REQUIRED ACTION: Copy exactly, please, each line of the data below until the line that contains "Fixpoint digits_of (fuel" has been copied, beginning at the top.

─── INFORMATION SUPPLIED ───

(* ===== verification/OrderCodec.v ===== *)
(** The order-id codec of [src/apps/home/util.py] (lines 17-27): the
    module-level [cipher_suite = Fernet(os.getenv("FERNET_KEY").encode())],
    [encrypt_order_id] and [decrypt_order_id].

    Both go through Python's [str(int)] and [int(str)], written out here
    as CPython 3.11 and later implement them: decimal digits with a sign,
    at most [sys.int_info.default_max_str_digits] = 4300 digits either way;
    [int(str)] maps non-ASCII spaces and decimal digits to ASCII first
    ([_PyUnicode_TransformDecimalAndSpaceToASCII], whose Unicode tables are
    the class [UnicodeNumeric]), then reads optional spaces, a sign, digits
    with single underscores between them, and optional spaces. *)

From Stdlib Require Import Bool ZArith List Lia.
From S2P Require Import Prelude Bytes Utf8 Base64 Fernet.
Import ListNotations.
Open Scope Z_scope.

(** ** [str(int)] *)

Definition max_str_digits : nat := 4300.

(** The decimal digits of [n >= 0], most significant first; [fuel] bounds
    the number of digits. *)
Fixpoint digits_of (fuel : nat) (n : Z) : pystr :=
  match fuel with
  | O => []
  | S f => if n <? 10 then [48 + n] else digits_of f (n / 10) ++ [48 + n mod 10]
  end.

(** One digit per bit is more than enough. *)
Definition digit_fuel (n : Z) : nat := S (Z.to_nat (Z.log2 n)).

(** [str(n)] ([long_to_decimal_string]). *)
Definition py_str_int (n : Z) : result pystr :=
  let ds := digits_of (digit_fuel (Z.abs n)) (Z.abs n) in
  if (max_str_digits <? length ds)%nat then Err ValueError
  else Ok (if n <? 0 then 45 :: ds else ds).

(** ** [int(str)] *)

(** The two Unicode tables [int()], [str.strip()] and [re]'s [\d] read,
    with their rows for ASCII: the spaces are tab to carriage return,
    the four separators [0x1C]-[0x1F] and the space; the decimal digits are
    ['0']-['9']. *)
Class UnicodeNumeric := {
  unicode_isspace : Z -> bool;        (** [Py_UNICODE_ISSPACE] *)
  unicode_todecimal : Z -> Z;         (** [Py_UNICODE_TODECIMAL]: -1 for none *)
  unicode_isspace_ascii : forall c, 0 <= c < 128 ->
    unicode_isspace c = ((9 <=? c) && (c <=? 13)) || ((28 <=? c) && (c <=? 32));
  unicode_todecimal_ascii : forall c, 0 <= c < 128 ->
    unicode_todecimal c = if (48 <=? c) && (c <=? 57) then c - 48 else -1
}.

Definition py_isspace (c : Z) : bool := (c =? 32) || ((9 <=? c) && (c <=? 13)).
Definition is_dec_digit (c : Z) : bool := (48 <=? c) && (c <=? 57).

Fixpoint skip_space (s : pystr) : pystr :=
  match s with
  | c :: r => if py_isspace c then skip_space r else s
  | [] => []
  end.

(** The digit loop of [long_from_string_base]: [prev] is the previous
    character; a second underscore in a row fails. *)
Fixpoint scan_digits (s : pystr) (prev acc : Z) (digits : nat) : option (pystr * Z * Z * nat) :=
  match s with
  | c :: r =>
      if is_dec_digit c then scan_digits r c (acc * 10 + (c - 48)) (S digits)
      else if c =? 95 then if prev =? 95 then None else scan_digits r c acc digits
      else Some (s, prev, acc, digits)
  | [] => Some ([], prev, acc, digits)
  end.

(** [PyLong_FromString(str, &end, 10)], with the check that it read the
    whole string. *)
Definition long_from_string (s : pystr) : result Z :=
  let s := skip_space s in
  let '(sign, s) :=
    match s with
    | c :: r => if c =? 43 then (1, r) else if c =? 45 then (-1, r) else (1, s)
    | [] => (1, s)
    end in
  if match s with c :: _ => c =? 95 | [] => false end then Err ValueError else
  match scan_digits s 0 0 0 with
  | None => Err ValueError
  | Some (rest, prev, acc, digits) =>
      if prev =? 95 then Err ValueError
      else if (max_str_digits <? digits)%nat then Err ValueError
      else if Nat.eqb digits 0 then Err ValueError
      else match skip_space rest with
           | [] => Ok (sign * acc)
           | _ => Err ValueError
           end
  end.

Section Codec.
Context `{FC : FernetCrypto} `{UN : UnicodeNumeric}.

(** [_PyUnicode_TransformDecimalAndSpaceToASCII]: a character that is
    neither stops the string at a ['?']. *)
Fixpoint transform_decimal_and_space (s : pystr) : pystr :=
  match s with
  | [] => []
  | ch :: r =>
      if ch <? 127 then ch :: transform_decimal_and_space r
      else if unicode_isspace ch then 32 :: transform_decimal_and_space r
      else let d := unicode_todecimal ch in
           if d <? 0 then [63] else (48 + d) :: transform_decimal_and_space r
  end.

(** [int(s)] for a [str] ([PyLong_FromUnicodeObject(s, 10)]). *)
Definition py_int_of_str (s : pystr) : result Z :=
  long_from_string (transform_decimal_and_space s).

(** [cipher_suite = Fernet(os.getenv("FERNET_KEY").encode())] *)
Definition cipher_suite_init (fernet_key : option pystr) : result fernet :=
  match fernet_key with
  | None => Err AttributeError
  | Some k => kb <- str_encode_utf8 k ;; fernet_init kb
  end.

(** [encrypt_order_id(order_id)]; [now] and [iv] are the time and the
    random bytes [Fernet.encrypt] takes. *)
Definition encrypt_order_id (cipher_suite : fernet) (now : Z) (iv : bytes) (order_id : Z)
  : result pystr :=
  s <- py_str_int order_id ;;
  b <- str_encode_utf8 s ;;
  t <- fernet_encrypt cipher_suite b now iv ;;
  bytes_decode_utf8 t.

(** [decrypt_order_id(encrypted_order_id)] *)
Definition decrypt_order_id (cipher_suite : fernet) (encrypted_order_id : pystr) : result Z :=
  b <- str_encode_utf8 encrypted_order_id ;;
  p <- fernet_decrypt cipher_suite b ;;
  s <- bytes_decode_utf8 p ;;
  py_int_of_str s.

End Codec.

(** ** [int(str(n)) == n] *)

Definition horner (acc c : Z) : Z := acc * 10 + (c - 48).

Lemma pow10_succ (f : nat) : 10 ^ Z.of_nat (S f) = 10 * 10 ^ Z.of_nat f.
Proof. rewrite Nat2Z.inj_succ, Z.pow_succ_r by lia. reflexivity. Qed.

(** Enough fuel gives the decimal digits of [n], a non-empty string of
    digits whose value is [n]. *)
Lemma digits_of_spec (f : nat) (n : Z) :
  (0 < f)%nat -> 0 <= n < 10 ^ Z.of_nat f ->
  digits_of f n <> [] /\ Forall (fun c => is_dec_digit c = true) (digits_of f n)
  /\ fold_left horner (digits_of f n) 0 = n.
Proof.
  revert n. induction f as [|f IH]; intros n Hf Hn; [lia|]. rewrite pow10_succ in Hn.
  cbn [digits_of]. destruct (Z.ltb_spec n 10).
  - unfold is_dec_digit. repeat constructor; [discriminate| |].
    + destruct (Z.leb_spec 48 (48 + n)), (Z.leb_spec (48 + n) 57); cbn; lia.
    + cbn [fold_left]. unfold horner. lia.
  - destruct f as [|f]; [cbn in Hn; lia|].
    destruct (IH (n / 10)) as (_ & D & V); [lia|zarith|].
    split; [destruct (digits_of _ _); discriminate|]. split.
    + apply Forall_app. split; [exact D|]. repeat constructor. unfold is_dec_digit.
      destruct (Z.leb_spec 48 (48 + n mod 10)), (Z.leb_spec (48 + n mod 10) 57); cbn; zarith.
    + rewrite fold_left_app, V. cbn [fold_left]. unfold horner. zarith.
Qed.

Lemma digit_fuel_enough (n : Z) : 0 <= n -> n < 10 ^ Z.of_nat (digit_fuel n).
Proof.
  intros Hn. unfold digit_fuel. rewrite pow10_succ, Z2Nat.id by (apply Z.log2_nonneg).
  destruct (Z.eq_dec n 0) as [->|Hn0]; [cbn; lia|].
  destruct (Z.log2_spec n) as [_ H]; [lia|].
  assert (2 ^ Z.log2 n <= 10 ^ Z.log2 n)
    by (apply Z.pow_le_mono_l; pose proof (Z.log2_nonneg n); lia).
  rewrite Z.pow_succ_r in H by (apply Z.log2_nonneg). lia.
Qed.

(** [n < 10 ^ k] has at most [k] digits. *)
Lemma digits_of_length (f k : nat) (n : Z) :
  (0 < k)%nat -> 0 <= n < 10 ^ Z.of_nat k -> (length (digits_of f n) <= k)%nat.
Proof.
  revert n k. induction f as [|f IH]; intros n k Hk Hn; cbn [digits_of]; [cbn; lia|].
  destruct (Z.ltb_spec n 10); [cbn; lia|].
  destruct k as [|k]; [lia|]. rewrite pow10_succ in Hn.
  destruct k as [|k]; [cbn in Hn; lia|].
  rewrite length_app. cbn [length].
  enough (length (digits_of f (n / 10)) <= S k)%nat by lia.
  apply IH; [lia|zarith].
Qed.

(** Past what [n] needs, more fuel changes nothing. *)
Lemma digits_of_fuel_stable (f g : nat) (n : Z) :
  (0 < f)%nat -> 0 <= n < 10 ^ Z.of_nat f -> (f <= g)%nat -> digits_of g n = digits_of f n.
Proof.
  revert g n. induction f as [|f IH]; intros g n Hf Hn Hg; [lia|].
  destruct g as [|g]; [lia|]. rewrite pow10_succ in Hn. cbn [digits_of].
  destruct (Z.ltb_spec n 10); [reflexivity|].
  destruct f as [|f]; [cbn in Hn; lia|].
  rewrite (IH g (n / 10)); [reflexivity | lia | zarith | lia].
Qed.

Lemma last_cons_default {A} (c : A) (l : list A) (d : A) : last (c :: l) d = last l c.
Proof.
  revert c d. induction l as [|x l IH]; intros c d; [reflexivity|].
  change (last (c :: x :: l) d) with (last (x :: l) d). rewrite !IH. reflexivity.
Qed.

Lemma scan_digits_app (ds rest : pystr) (prev acc : Z) (k : nat) :
  Forall (fun c => is_dec_digit c = true) ds ->
  scan_digits (ds ++ rest) prev acc k
  = scan_digits rest (last ds prev) (fold_left horner ds acc) (k + length ds).
Proof.
  intros D. revert prev acc k. induction D as [|c ds Hc D IH]; intros prev acc k.
  - rewrite Nat.add_0_r. reflexivity.
  - cbn [app scan_digits]. rewrite Hc, IH, last_cons_default. cbn [length fold_left].
    rewrite Nat.add_succ_r. reflexivity.
Qed.

Lemma transform_ascii `{UnicodeNumeric} (s : pystr) :
  Forall (fun c => c < 127) s -> transform_decimal_and_space s = s.
Proof.
  induction 1 as [|c s Hc _ IH]; [reflexivity|]. cbn.
  destruct (Z.ltb_spec c 127); [|lia]. rewrite IH. reflexivity.
Qed.

Lemma digits_ascii (ds : pystr) :
  Forall (fun c => is_dec_digit c = true) ds -> Forall (fun c => 0 <= c < 127) ds.
Proof.
  apply Forall_impl. intros c. unfold is_dec_digit.
  destruct (Z.leb_spec 48 c), (Z.leb_spec c 57); cbn; lia.
Qed.

(** A string of [k] digits has a value below [10 ^ k]. *)
Lemma horner_bound (ds : pystr) (acc : Z) :
  Forall (fun c => is_dec_digit c = true) ds -> 0 <= acc ->
  0 <= fold_left horner ds acc < (acc + 1) * 10 ^ Z.of_nat (length ds).
Proof.
  intros D. revert acc. induction D as [|c ds Hc D IH]; intros acc Ha.
  - cbn. lia.
  - cbn [fold_left length]. rewrite pow10_succ.
    unfold is_dec_digit in Hc. apply andb_prop in Hc as [H1 H2].
    apply Z.leb_le in H1, H2. change (horner acc c) with (acc * 10 + (c - 48)).
    specialize (IH (acc * 10 + (c - 48)) ltac:(lia)).
    pose proof (Z.pow_pos_nonneg 10 (Z.of_nat (length ds)) ltac:(lia) ltac:(lia)). nia.
Qed.

(** The digits [str] writes for [n]. *)
Lemma py_str_int_digits (n : Z) :
  let ds := digits_of (digit_fuel (Z.abs n)) (Z.abs n) in
  ds <> [] /\ Forall (fun c => is_dec_digit c = true) ds /\ fold_left horner ds 0 = Z.abs n.
Proof.
  apply digits_of_spec; [unfold digit_fuel; lia|].
  split; [lia|]. apply digit_fuel_enough. lia.
Qed.

(** [n] has more than [k] digits exactly when [10 ^ k <= |n|]. *)
Lemma digits_length_gt_iff (n : Z) (k : nat) :
  (0 < k)%nat ->
  ((k < length (digits_of (digit_fuel (Z.abs n)) (Z.abs n)))%nat <-> 10 ^ Z.of_nat k <= Z.abs n).
Proof.
  intros Hk. destruct (py_str_int_digits n) as (_ & D & V).
  split.
  - intros L. destruct (Z_lt_le_dec (Z.abs n) (10 ^ Z.of_nat k)) as [Lt|]; [|assumption].
    pose proof (digits_of_length (digit_fuel (Z.abs n)) k (Z.abs n) Hk ltac:(lia)). lia.
  - intros Hge. pose proof (horner_bound _ 0 D ltac:(lia)) as [_ HB]. rewrite V in HB.
    apply Nat2Z.inj_lt. apply (Z.pow_lt_mono_r_iff 10); lia.
Qed.

(** [str(n)] raises exactly when [n] has more than 4300 digits. *)
Lemma py_str_int_error_iff (n : Z) :
  (exists e, py_str_int n = Err e) <-> 10 ^ 4300 <= Z.abs n.
Proof.
  change (10 ^ 4300) with (10 ^ Z.of_nat max_str_digits).
  rewrite <- digits_length_gt_iff by (unfold max_str_digits; lia). unfold py_str_int.
  destruct (Nat.ltb_spec max_str_digits (length (digits_of (digit_fuel (Z.abs n)) (Z.abs n)))).
  - split; [intros _; assumption|eauto].
  - split; [intros [e He]; discriminate|lia].
Qed.

Lemma skip_space_nonspace (c : Z) (s : pystr) : py_isspace c = false -> skip_space (c :: s) = c :: s.
Proof. intros H. cbn. rewrite H. reflexivity. Qed.

(** [long_from_string] reads a non-empty run of at most 4300 digits. *)
Lemma long_from_string_digits (ds : pystr) :
  ds <> [] -> Forall (fun c => is_dec_digit c = true) ds -> (length ds <= max_str_digits)%nat ->
  long_from_string ds = Ok (fold_left horner ds 0)
  /\ long_from_string (45 :: ds) = Ok (- fold_left horner ds 0).
Proof.
  intros Hne D L. destruct ds as [|c ds']; [congruence|].
  pose proof (Forall_inv D) as Hc. cbv beta in Hc.
  assert (Hc' : 48 <= c <= 57)
    by (unfold is_dec_digit in Hc; apply andb_prop in Hc as [H1 H2]; apply Z.leb_le in H1, H2; lia).
  assert (Hlast : is_dec_digit (last (c :: ds') 0) = true).
  { apply Forall_forall with (1 := D).
    rewrite (app_removelast_last 0 (l := c :: ds')) at 2 by discriminate.
    apply in_or_app. right. left. reflexivity. }
  assert (Hl95 : (last (c :: ds') 0 =? 95) = false).
  { apply Z.eqb_neq. intros E. rewrite E in Hlast. discriminate. }
  assert (Scan : scan_digits (c :: ds') 0 0 0
                 = Some ([], last (c :: ds') 0, fold_left horner (c :: ds') 0, length (c :: ds'))).
  { rewrite <- (app_nil_r (c :: ds')) at 1. rewrite scan_digits_app by exact D. reflexivity. }
  unfold long_from_string.
  rewrite skip_space_nonspace
    by (unfold py_isspace; destruct (Z.eqb_spec c 32), (Z.leb_spec 9 c), (Z.leb_spec c 13); cbn; lia).
  rewrite skip_space_nonspace by reflexivity.
  replace (c =? 43) with false by (symmetry; apply Z.eqb_neq; lia).
  replace (c =? 45) with false by (symmetry; apply Z.eqb_neq; lia).
  replace (c =? 95) with false by (symmetry; apply Z.eqb_neq; lia).
  cbn [Z.eqb Pos.eqb]. rewrite Scan, Hl95.
  replace (max_str_digits <? length (c :: ds'))%nat with false by (symmetry; apply Nat.ltb_ge; exact L).
  cbn [length Nat.eqb skip_space]. split; [f_equal; lia|].
  replace (c =? 95) with false by (symmetry; apply Z.eqb_neq; lia). reflexivity.
Qed.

───

ANSWER TO THE PROBLEM:
(* ===== verification/OrderCodec.v ===== *)
(** The order-id codec of [src/apps/home/util.py] (lines 17-27): the
    module-level [cipher_suite = Fernet(os.getenv("FERNET_KEY").encode())],
    [encrypt_order_id] and [decrypt_order_id].

    Both go through Python's [str(int)] and [int(str)], written out here
    as CPython 3.11 and later implement them: decimal digits with a sign,
    at most [sys.int_info.default_max_str_digits] = 4300 digits either way;
    [int(str)] maps non-ASCII spaces and decimal digits to ASCII first
    ([_PyUnicode_TransformDecimalAndSpaceToASCII], whose Unicode tables are
    the class [UnicodeNumeric]), then reads optional spaces, a sign, digits
    with single underscores between them, and optional spaces. *)

From Stdlib Require Import Bool ZArith List Lia.
From S2P Require Import Prelude Bytes Utf8 Base64 Fernet.
Import ListNotations.
Open Scope Z_scope.

(** ** [str(int)] *)

Definition max_str_digits : nat := 4300.

(** The decimal digits of [n >= 0], most significant first; [fuel] bounds
    the number of digits. *)
Fixpoint digits_of (fuel : nat) (n : Z) : pystr :=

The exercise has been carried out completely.